Cronaca Centro storico / Piazzetta Municipio

Sfrutta disabili e mendicanti, non va in carcere: "Ora sa che può continuare a farlo"

Questa la reazione del sindaco Tosi alla notizia della mancata applicazione della custodia cautelare in prigione da parte del giudice per le indagini preliminari del Tribunale di Venezia Massimo Vicinanza

La decisone del giudice in merito all'operazione della Polizia Municipale di Verona, che ha portato alla scoperta di un'organizzazione che sfruttava mendicanti e disabili per ottenere la loro elemosina, ha provocato la reazione del primo cittadino Flavio Tosi. Il Sindaco si rivolge al gip veneziano Massimo Vicinanza, reo di non aver disposto la custodia cautelare in carcere per l'uomo indagato per aver ridotto in schiavitù cinque suoi connazionali, con i soldi dei quali avrebbe fatto investimenti immobiliari (acquistando pare anche alcuni veicoli) in Romania. Ma il segretario di Fare! non si ferma qui e torna su un tema già affrontato nelle scorse settimane: quella riforma del codice penale da molti auspicata. 

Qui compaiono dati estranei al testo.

(** * The entrypoint of the Omni bare metal infra provider

    A shallow embedding of [cmd/provider/main.go]: the package-level
    variables, the flag registrations of [init], the root command, [run],
    [runCmd] and [main], together with a model of the parts of the flag and
    command libraries that the entrypoint drives. *)

From Stdlib Require Import String Ascii List ZArith Bool Lia.
Import ListNotations.
Open Scope string_scope.
Open Scope list_scope.

(** ** Strings *)

(** The double quote character, for the usage texts that contain one. *)
Definition dquote : string := String (ascii_of_nat 34) EmptyString.

(** [strings.Contains]. *)
Fixpoint contains (sub s : string) : bool :=
  if prefix sub s then true
  else match s with
       | EmptyString => false
       | String _ s' => contains sub s'
       end.

(** [strings.SplitN(s, "=", 2)]: the text before the first [=] and, when
    there is one, the text after it. *)
Fixpoint splitEq (s : string) : string * option string :=
  match s with
  | EmptyString => (EmptyString, None)
  | String c s' =>
      if Ascii.eqb c "="%char then (EmptyString, Some s')
      else let (n, v) := splitEq s' in (String c n, v)
  end.

(** ** Errors

    Go error values: a leaf with a message, the wrapping done by
    [fmt.Errorf] with the [%w] verb, which keeps the wrapped value, and the
    sentinel [pflag.ErrHelp]. *)
Inductive error : Type :=
| errorString (msg : string)
| wrapError (msg : string) (err : error)
| ErrHelp.

(** [errors.Unwrap]. *)
Definition Unwrap (e : error) : option error :=
  match e with
  | errorString _ => None
  | wrapError _ inner => Some inner
  | ErrHelp => None
  end.

(** [errors.Is err pflag.ErrHelp]: the sentinel is looked for along the
    chain of wrapped values. *)
Fixpoint isErrHelp (e : error) : bool :=
  match e with
  | errorString _ => false
  | wrapError _ inner => isErrHelp inner
  | ErrHelp => true
  end.

(** [err.Error()] of a wrapped error: the message followed by the text of the
    wrapped value. *)
Fixpoint Error (e : error) : string :=
  match e with
  | errorString m => m
  | wrapError m inner => m ++ Error inner
  | ErrHelp => "pflag: help requested"
  end.

(** [time.Duration] is a count of nanoseconds. *)
Definition Duration : Type := Z.

(** ** provider.Options

    The fields are those [init] binds a flag to; their types are those of the
    registration function used for each. *)

Module TLSOptions.

Record t : Type := mk {
  Enabled : bool;
  APIPort : Z;
  AgentSkipVerify : bool;
  CATTL : Duration;
  CertTTL : Duration
}.

Definition set_Enabled (v : bool) (o : t) : t :=
  mk v (APIPort o) (AgentSkipVerify o) (CATTL o) (CertTTL o).

Definition set_APIPort (v : Z) (o : t) : t :=
  mk (Enabled o) v (AgentSkipVerify o) (CATTL o) (CertTTL o).

Definition set_AgentSkipVerify (v : bool) (o : t) : t :=
  mk (Enabled o) (APIPort o) v (CATTL o) (CertTTL o).

Definition set_CATTL (v : Duration) (o : t) : t :=
  mk (Enabled o) (APIPort o) (AgentSkipVerify o) v (CertTTL o).

Definition set_CertTTL (v : Duration) (o : t) : t :=
  mk (Enabled o) (APIPort o) (AgentSkipVerify o) (CATTL o) v.

End TLSOptions.

Module RedfishOptions.

Record t : Type := mk {
  UseAlways : bool;
  UseWhenAvailable : bool;
  UseHTTPS : bool;
  InsecureSkipTLSVerify : bool;
  Port : Z;
  SetBootSourceOverrideMode : bool
}.

Definition set_UseAlways (v : bool) (o : t) : t :=
  mk v (UseWhenAvailable o) (UseHTTPS o) (InsecureSkipTLSVerify o) (Port o) (SetBootSourceOverrideMode o).

Definition set_UseWhenAvailable (v : bool) (o : t) : t :=
  mk (UseAlways o) v (UseHTTPS o) (InsecureSkipTLSVerify o) (Port o) (SetBootSourceOverrideMode o).

Definition set_UseHTTPS (v : bool) (o : t) : t :=
  mk (UseAlways o) (UseWhenAvailable o) v (InsecureSkipTLSVerify o) (Port o) (SetBootSourceOverrideMode o).

Definition set_InsecureSkipTLSVerify (v : bool) (o : t) : t :=
  mk (UseAlways o) (UseWhenAvailable o) (UseHTTPS o) v (Port o) (SetBootSourceOverrideMode o).

Definition set_Port (v : Z) (o : t) : t :=
  mk (UseAlways o) (UseWhenAvailable o) (UseHTTPS o) (InsecureSkipTLSVerify o) v (SetBootSourceOverrideMode o).

Definition set_SetBootSourceOverrideMode (v : bool) (o : t) : t :=
  mk (UseAlways o) (UseWhenAvailable o) (UseHTTPS o) (InsecureSkipTLSVerify o) (Port o) v.

End RedfishOptions.

Module Options.

Record t : Type := mk {
  APIListenAddress : string;
  APIAdvertiseAddress : string;
  APIPort : Z;
  OmniAPIEndpoint : string;
  Name : string;
  Description : string;
  UseLocalBootAssets : bool;
  DHCPProxyIfaceOrIP : string;
  ImageFactoryBaseURL : string;
  ImageFactoryPXEBaseURL : string;
  AgentModeTalosVersion : string;
  AgentTestMode : bool;
  APIPowerMgmtStateDir : string;
  BootFromDiskMethod : string;
  IPMIPXEBootMode : string;
  MachineLabels : list string;
  InsecureSkipTLSVerify : bool;
  MinRebootInterval : Duration;
  ClearState : bool;
  EnableResourceCache : bool;
  WipeWithZeroes : bool;
  DisableDHCPProxy : bool;
  TLS : TLSOptions.t;
  Redfish : RedfishOptions.t
}.

Definition set_APIListenAddress (v : string) (o : t) : t :=
  mk v (APIAdvertiseAddress o) (APIPort o) (OmniAPIEndpoint o) (Name o) (Description o) (UseLocalBootAssets o) (DHCPProxyIfaceOrIP o) (ImageFactoryBaseURL o) (ImageFactoryPXEBaseURL o) (AgentModeTalosVersion o) (AgentTestMode o) (APIPowerMgmtStateDir o) (BootFromDiskMethod o) (IPMIPXEBootMode o) (MachineLabels o) (InsecureSkipTLSVerify o) (MinRebootInterval o) (ClearState o) (EnableResourceCache o) (WipeWithZeroes o) (DisableDHCPProxy o) (TLS o) (Redfish o).

Definition set_APIAdvertiseAddress (v : string) (o : t) : t :=
  mk (APIListenAddress o) v (APIPort o) (OmniAPIEndpoint o) (Name o) (Description o) (UseLocalBootAssets o) (DHCPProxyIfaceOrIP o) (ImageFactoryBaseURL o) (ImageFactoryPXEBaseURL o) (AgentModeTalosVersion o) (AgentTestMode o) (APIPowerMgmtStateDir o) (BootFromDiskMethod o) (IPMIPXEBootMode o) (MachineLabels o) (InsecureSkipTLSVerify o) (MinRebootInterval o) (ClearState o) (EnableResourceCache o) (WipeWithZeroes o) (DisableDHCPProxy o) (TLS o) (Redfish o).

Definition set_APIPort (v : Z) (o : t) : t :=
  mk (APIListenAddress o) (APIAdvertiseAddress o) v (OmniAPIEndpoint o) (Name o) (Description o) (UseLocalBootAssets o) (DHCPProxyIfaceOrIP o) (ImageFactoryBaseURL o) (ImageFactoryPXEBaseURL o) (AgentModeTalosVersion o) (AgentTestMode o) (APIPowerMgmtStateDir o) (BootFromDiskMethod o) (IPMIPXEBootMode o) (MachineLabels o) (InsecureSkipTLSVerify o) (MinRebootInterval o) (ClearState o) (EnableResourceCache o) (WipeWithZeroes o) (DisableDHCPProxy o) (TLS o) (Redfish o).

Definition set_OmniAPIEndpoint (v : string) (o : t) : t :=
  mk (APIListenAddress o) (APIAdvertiseAddress o) (APIPort o) v (Name o) (Description o) (UseLocalBootAssets o) (DHCPProxyIfaceOrIP o) (ImageFactoryBaseURL o) (ImageFactoryPXEBaseURL o) (AgentModeTalosVersion o) (AgentTestMode o) (APIPowerMgmtStateDir o) (BootFromDiskMethod o) (IPMIPXEBootMode o) (MachineLabels o) (InsecureSkipTLSVerify o) (MinRebootInterval o) (ClearState o) (EnableResourceCache o) (WipeWithZeroes o) (DisableDHCPProxy o) (TLS o) (Redfish o).

Definition set_Name (v : string) (o : t) : t :=
  mk (APIListenAddress o) (APIAdvertiseAddress o) (APIPort o) (OmniAPIEndpoint o) v (Description o) (UseLocalBootAssets o) (DHCPProxyIfaceOrIP o) (ImageFactoryBaseURL o) (ImageFactoryPXEBaseURL o) (AgentModeTalosVersion o) (AgentTestMode o) (APIPowerMgmtStateDir o) (BootFromDiskMethod o) (IPMIPXEBootMode o) (MachineLabels o) (InsecureSkipTLSVerify o) (MinRebootInterval o) (ClearState o) (EnableResourceCache o) (WipeWithZeroes o) (DisableDHCPProxy o) (TLS o) (Redfish o).

Definition set_Description (v : string) (o : t) : t :=
  mk (APIListenAddress o) (APIAdvertiseAddress o) (APIPort o) (OmniAPIEndpoint o) (Name o) v (UseLocalBootAssets o) (DHCPProxyIfaceOrIP o) (ImageFactoryBaseURL o) (ImageFactoryPXEBaseURL o) (AgentModeTalosVersion o) (AgentTestMode o) (APIPowerMgmtStateDir o) (BootFromDiskMethod o) (IPMIPXEBootMode o) (MachineLabels o) (InsecureSkipTLSVerify o) (MinRebootInterval o) (ClearState o) (EnableResourceCache o) (WipeWithZeroes o) (DisableDHCPProxy o) (TLS o) (Redfish o).

Definition set_UseLocalBootAssets (v : bool) (o : t) : t :=
  mk (APIListenAddress o) (APIAdvertiseAddress o) (APIPort o) (OmniAPIEndpoint o) (Name o) (Description o) v (DHCPProxyIfaceOrIP o) (ImageFactoryBaseURL o) (ImageFactoryPXEBaseURL o) (AgentModeTalosVersion o) (AgentTestMode o) (APIPowerMgmtStateDir o) (BootFromDiskMethod o) (IPMIPXEBootMode o) (MachineLabels o) (InsecureSkipTLSVerify o) (MinRebootInterval o) (ClearState o) (EnableResourceCache o) (WipeWithZeroes o) (DisableDHCPProxy o) (TLS o) (Redfish o).

Definition set_DHCPProxyIfaceOrIP (v : string) (o : t) : t :=
  mk (APIListenAddress o) (APIAdvertiseAddress o) (APIPort o) (OmniAPIEndpoint o) (Name o) (Description o) (UseLocalBootAssets o) v (ImageFactoryBaseURL o) (ImageFactoryPXEBaseURL o) (AgentModeTalosVersion o) (AgentTestMode o) (APIPowerMgmtStateDir o) (BootFromDiskMethod o) (IPMIPXEBootMode o) (MachineLabels o) (InsecureSkipTLSVerify o) (MinRebootInterval o) (ClearState o) (EnableResourceCache o) (WipeWithZeroes o) (DisableDHCPProxy o) (TLS o) (Redfish o).

Definition set_ImageFactoryBaseURL (v : string) (o : t) : t :=
  mk (APIListenAddress o) (APIAdvertiseAddress o) (APIPort o) (OmniAPIEndpoint o) (Name o) (Description o) (UseLocalBootAssets o) (DHCPProxyIfaceOrIP o) v (ImageFactoryPXEBaseURL o) (AgentModeTalosVersion o) (AgentTestMode o) (APIPowerMgmtStateDir o) (BootFromDiskMethod o) (IPMIPXEBootMode o) (MachineLabels o) (InsecureSkipTLSVerify o) (MinRebootInterval o) (ClearState o) (EnableResourceCache o) (WipeWithZeroes o) (DisableDHCPProxy o) (TLS o) (Redfish o).

Definition set_ImageFactoryPXEBaseURL (v : string) (o : t) : t :=
  mk (APIListenAddress o) (APIAdvertiseAddress o) (APIPort o) (OmniAPIEndpoint o) (Name o) (Description o) (UseLocalBootAssets o) (DHCPProxyIfaceOrIP o) (ImageFactoryBaseURL o) v (AgentModeTalosVersion o) (AgentTestMode o) (APIPowerMgmtStateDir o) (BootFromDiskMethod o) (IPMIPXEBootMode o) (MachineLabels o) (InsecureSkipTLSVerify o) (MinRebootInterval o) (ClearState o) (EnableResourceCache o) (WipeWithZeroes o) (DisableDHCPProxy o) (TLS o) (Redfish o).

Definition set_AgentModeTalosVersion (v : string) (o : t) : t :=
  mk (APIListenAddress o) (APIAdvertiseAddress o) (APIPort o) (OmniAPIEndpoint o) (Name o) (Description o) (UseLocalBootAssets o) (DHCPProxyIfaceOrIP o) (ImageFactoryBaseURL o) (ImageFactoryPXEBaseURL o) v (AgentTestMode o) (APIPowerMgmtStateDir o) (BootFromDiskMethod o) (IPMIPXEBootMode o) (MachineLabels o) (InsecureSkipTLSVerify o) (MinRebootInterval o) (ClearState o) (EnableResourceCache o) (WipeWithZeroes o) (DisableDHCPProxy o) (TLS o) (Redfish o).

Definition set_AgentTestMode (v : bool) (o : t) : t :=
  mk (APIListenAddress o) (APIAdvertiseAddress o) (APIPort o) (OmniAPIEndpoint o) (Name o) (Description o) (UseLocalBootAssets o) (DHCPProxyIfaceOrIP o) (ImageFactoryBaseURL o) (ImageFactoryPXEBaseURL o) (AgentModeTalosVersion o) v (APIPowerMgmtStateDir o) (BootFromDiskMethod o) (IPMIPXEBootMode o) (MachineLabels o) (InsecureSkipTLSVerify o) (MinRebootInterval o) (ClearState o) (EnableResourceCache o) (WipeWithZeroes o) (DisableDHCPProxy o) (TLS o) (Redfish o).

Definition set_APIPowerMgmtStateDir (v : string) (o : t) : t :=
  mk (APIListenAddress o) (APIAdvertiseAddress o) (APIPort o) (OmniAPIEndpoint o) (Name o) (Description o) (UseLocalBootAssets o) (DHCPProxyIfaceOrIP o) (ImageFactoryBaseURL o) (ImageFactoryPXEBaseURL o) (AgentModeTalosVersion o) (AgentTestMode o) v (BootFromDiskMethod o) (IPMIPXEBootMode o) (MachineLabels o) (InsecureSkipTLSVerify o) (MinRebootInterval o) (ClearState o) (EnableResourceCache o) (WipeWithZeroes o) (DisableDHCPProxy o) (TLS o) (Redfish o).

Definition set_BootFromDiskMethod (v : string) (o : t) : t :=
  mk (APIListenAddress o) (APIAdvertiseAddress o) (APIPort o) (OmniAPIEndpoint o) (Name o) (Description o) (UseLocalBootAssets o) (DHCPProxyIfaceOrIP o) (ImageFactoryBaseURL o) (ImageFactoryPXEBaseURL o) (AgentModeTalosVersion o) (AgentTestMode o) (APIPowerMgmtStateDir o) v (IPMIPXEBootMode o) (MachineLabels o) (InsecureSkipTLSVerify o) (MinRebootInterval o) (ClearState o) (EnableResourceCache o) (WipeWithZeroes o) (DisableDHCPProxy o) (TLS o) (Redfish o).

Adesso il signor Strut Varga - ha dichiarato Flavio Tosi - sa che può continuare abbastanza tranquillamente a sfruttare i 5 disabili resi in schiavitù, costretti a dormire in un postaccio privo di riscaldamento, acqua e corrente elettrica per poi potergli procurare, di giorno, migliaia di euro con l'accattonaggio: basterà che si sposti qualche centinaio di metri fuori dalla Provincia di Verona per essere in un'altra provincia e poter continuare a gestire il suo miserabile racket. Il giudice per le indagini preliminari del Tribunale di Venezia Massimo Vicinanza, infatti, al termine di una complessa e difficile indagine della Polizia Municipale di Verona, non ha applicato la misura cautelare del carcere richiesta dal Pubblico Ministero al cittadino rumeno (e non certo per un reato minimo: la riduzione in schiavitù di 5 connazionali disabili) ma gli ha semplicemente imposto il divieto di dimorare e di accedere in tutti i comuni della Provincia di Verona. Così, volendo, negli altri 7.948 comuni italiani delle altre 102 Province italiane potrà continuare a guadagnare le migliaia di euro al mese, a costruirsi case in Romania, grazie all'ignobile sfruttamento di vite umane. Un altro caso (mi permetto di porlo all'attenzione dei parlamentari veronesi ) che dimostra, se ce ne fosse ancora bisogno, la necessità di riformare le norme del Codice penale, rendendole più severe e riducendo il potere discrezionale dei magistrati chiamati ad applicarle.